Ci sono scritti si impongono prepotentemente e colpiscono dritto le coscienze dei lettori sconvolgendole. Sarà per questo motivo che “Come se fossi solo”, la prima prova letteraria di Marco Magini, è stata subito un successo guadagnandosi, meritatamente, una menzione speciale al premio Calvino 2013. Il romanzo dello scrittore emergente racconta una delle stragi più terribili della nostra storia più recente ingiustamente dimenticata: cosa è accaduto a Srebrenica nel non lontanissimo 1995 Magini lo racconta attraverso il vissuto del soldato Drazen, del casco blu olandese Dirk e del giudice Romeo. Abbiamo rivolto alcune domande allo scrittore sul suo romanzo d’esordio
Cosa si prova ad essere tra i finalisti del Premio Calvino 2013 e a ricevere la menzione speciale della giuria al primo romanzo?
È stata una bella sorpresa. Avevo mandato il manoscritto al Premio Calvino per capirne il valore. L’avevo fatto leggere a pochi e visto che il premio offre una scheda a tutti i partecipanti, ho pensato fosse un’ottima occasione per avere un riscontro “professionale”. Il giorno che ho ricevuto la notizia ero a casa perché nel pomeriggio a Technopark, dove lavoro, era venuta a mancare l’elettricità. Ero su Skype con un amico a cui dicevo “come sarebbe bello se mi avessero scelto per la finale…” È stata una grandissima soddisfazione, l’inizio di una bella avventura.
Cosa ti ha spinto a scrivere la storia di Drazen?
Ho scoperto questa storia per caso, nel periodo durante il quale stavo completando la tesi, attraverso il racconto di un’amica. Mi ha colpito la storia di questo ragazzo, trovatosi a combattere contro eventi tragici, che riesce a mantenere intatto il suo metro di giudizio, nonostante il mondo intorno a lui sia capovolto, ma è comunque sopraffatto da una scelta più grande di lui: uccidere o essere ucciso.

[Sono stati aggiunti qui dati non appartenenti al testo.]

(** Retaining a registered handle [n] times and releasing it [n] times
    gives back the very state it started from: the handle keeps its
    count and stays registered. *)
Lemma retain_release_registered Ks hnd s p c b :
  hnd_magic (contents hnd) = cros_gralloc_magic ->
  registered s (addr hnd) p c b -> 1 <= c -> 1 <= refcount_ b ->
  exists s1,
    retain_n Ks (Some hnd) s = Some (replicate (length Ks) 0, s1)
    /\ release_n (length Ks) (Some hnd) s1 = Some (replicate (length Ks) 0, s).
Proof.
  intros Hm Hreg Hc Hr.
  pose proof (retain_n_bump Ks hnd s p c b 0 Hm) as Hret.
  rewrite (bump_0 _ _ _ _ _ Hreg) in Hret. rewrite Z.add_0_l in Hret.
  eexists. split; [exact Hret |].
  rewrite (release_n_bump _ hnd s p c b _ Hm Hc Hr) by lia.
  now rewrite Z.sub_diag, (bump_0 _ _ _ _ _ Hreg).
Qed.


(** *** Retaining a handle that is not in the table *)

Lemma fresh_heap_None (s : driver) : heap s !! fresh (dom (heap s)) = None.
Proof. apply not_elem_of_dom, is_fresh. Qed.

Lemma emplace_None `{Countable K} {V} (k : K) (v : V) (m : gmap K V) :
  m !! k = None -> emplace k v m = <[k := v]> m.
Proof. intros Hk. unfold emplace. now rewrite Hk. Qed.

Lemma add_log_add_log s evs1 evs2 :
  add_log (add_log s evs1) evs2 = add_log s (evs1 ++ evs2).
Proof. unfold add_log. simpl. now rewrite app_assoc. Qed.

Lemma retain_unregistered K hnd s id :
  hnd_magic (contents hnd) = cros_gralloc_magic ->
  handles_ s !! addr hnd = None ->
  drmPrimeFDToHandle K (nth 0 (hnd_fds (contents hnd)) (-1)) = (0, id) ->
  retain K (Some hnd) s
  = let prime := Ev_drmPrimeFDToHandle (nth 0 (hnd_fds (contents hnd)) (-1)) 0 id in
    match buffers_ s !! id with
    | Some p =>
        b ← heap s !! p;
        Some (0, set_tables (add_log s [prime])
                   (<[p := increase_refcount b]> (heap s)) (buffers_ s)
                   (<[addr hnd := (p, 1)]> (handles_ s)))
    | None =>
        match drv_bo_import K (import_data_of (contents hnd)) with
        | None =>
            Some (- EFAULT,
                  add_log s [prime;
                             Ev_drv_bo_import_refused (import_data_of (contents hnd))])
        | Some b =>
            let p := fresh (dom (heap s)) in
            Some (0, set_tables (add_log s [prime; Ev_drv_bo_import b])
                       (<[p := new_cros_gralloc_buffer (plane_get (handles b) 0) b None
                                 (nth (hnd_num_planes (contents hnd))
                                    (hnd_fds (contents hnd)) (-1))
                                 (hnd_reserved_region_size (contents hnd))]> (heap s))
                       (emplace (plane_get (handles b) 0) p (buffers_ s))
                       (<[addr hnd := (p, 1)]> (handles_ s)))
        end
    end.
Proof.
  intros Hm Hh Hprime. unfold retain.
  rewrite (convert_valid _ Hm), Hh, Hprime. simpl.
  destruct (buffers_ s !! id) as [p |].
  - now rewrite (emplace_None _ _ _ Hh).
  - destruct (drv_bo_import K (import_data_of (contents hnd))) as [b |].
    + simpl. rewrite (emplace_None _ _ _ Hh).
      unfold set_tables, add_log. simpl. now rewrite <- app_assoc.
    + now rewrite add_log_add_log.
Qed.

Cosa ha significato per te raccontare la storia di Drazen e la tragedia di Srebrenica?
È stato il viaggio dentro un genocidio del quale sapevo troppo poco, è stato lo scoprire la storia di una generazione di giovani che hanno dovuto combattere una guerra non loro.
Insieme a Drazen, nel tuo libro prendono voce altri due personaggi: il soldato olandese dei caschi blu Dirk e il giudice Romeo. Chi sono e che cosa rappresentano?
Dirk rappresenta l’intera comunità internazionale che ha preferito chiudere gli occhi davanti a quello che stava succedendo in quei giorni a Srebrenica: Dirk è infatti un casco blu olandese, uno di quei caschi blu che avrebbero dovuto proteggere i civili e che invece non lo hanno fatto. Il giudice Romeo è l’altra faccia della stessa medaglia, rappresenta anch’esso la comunità internazionale che si trova a giudice l’accaduto.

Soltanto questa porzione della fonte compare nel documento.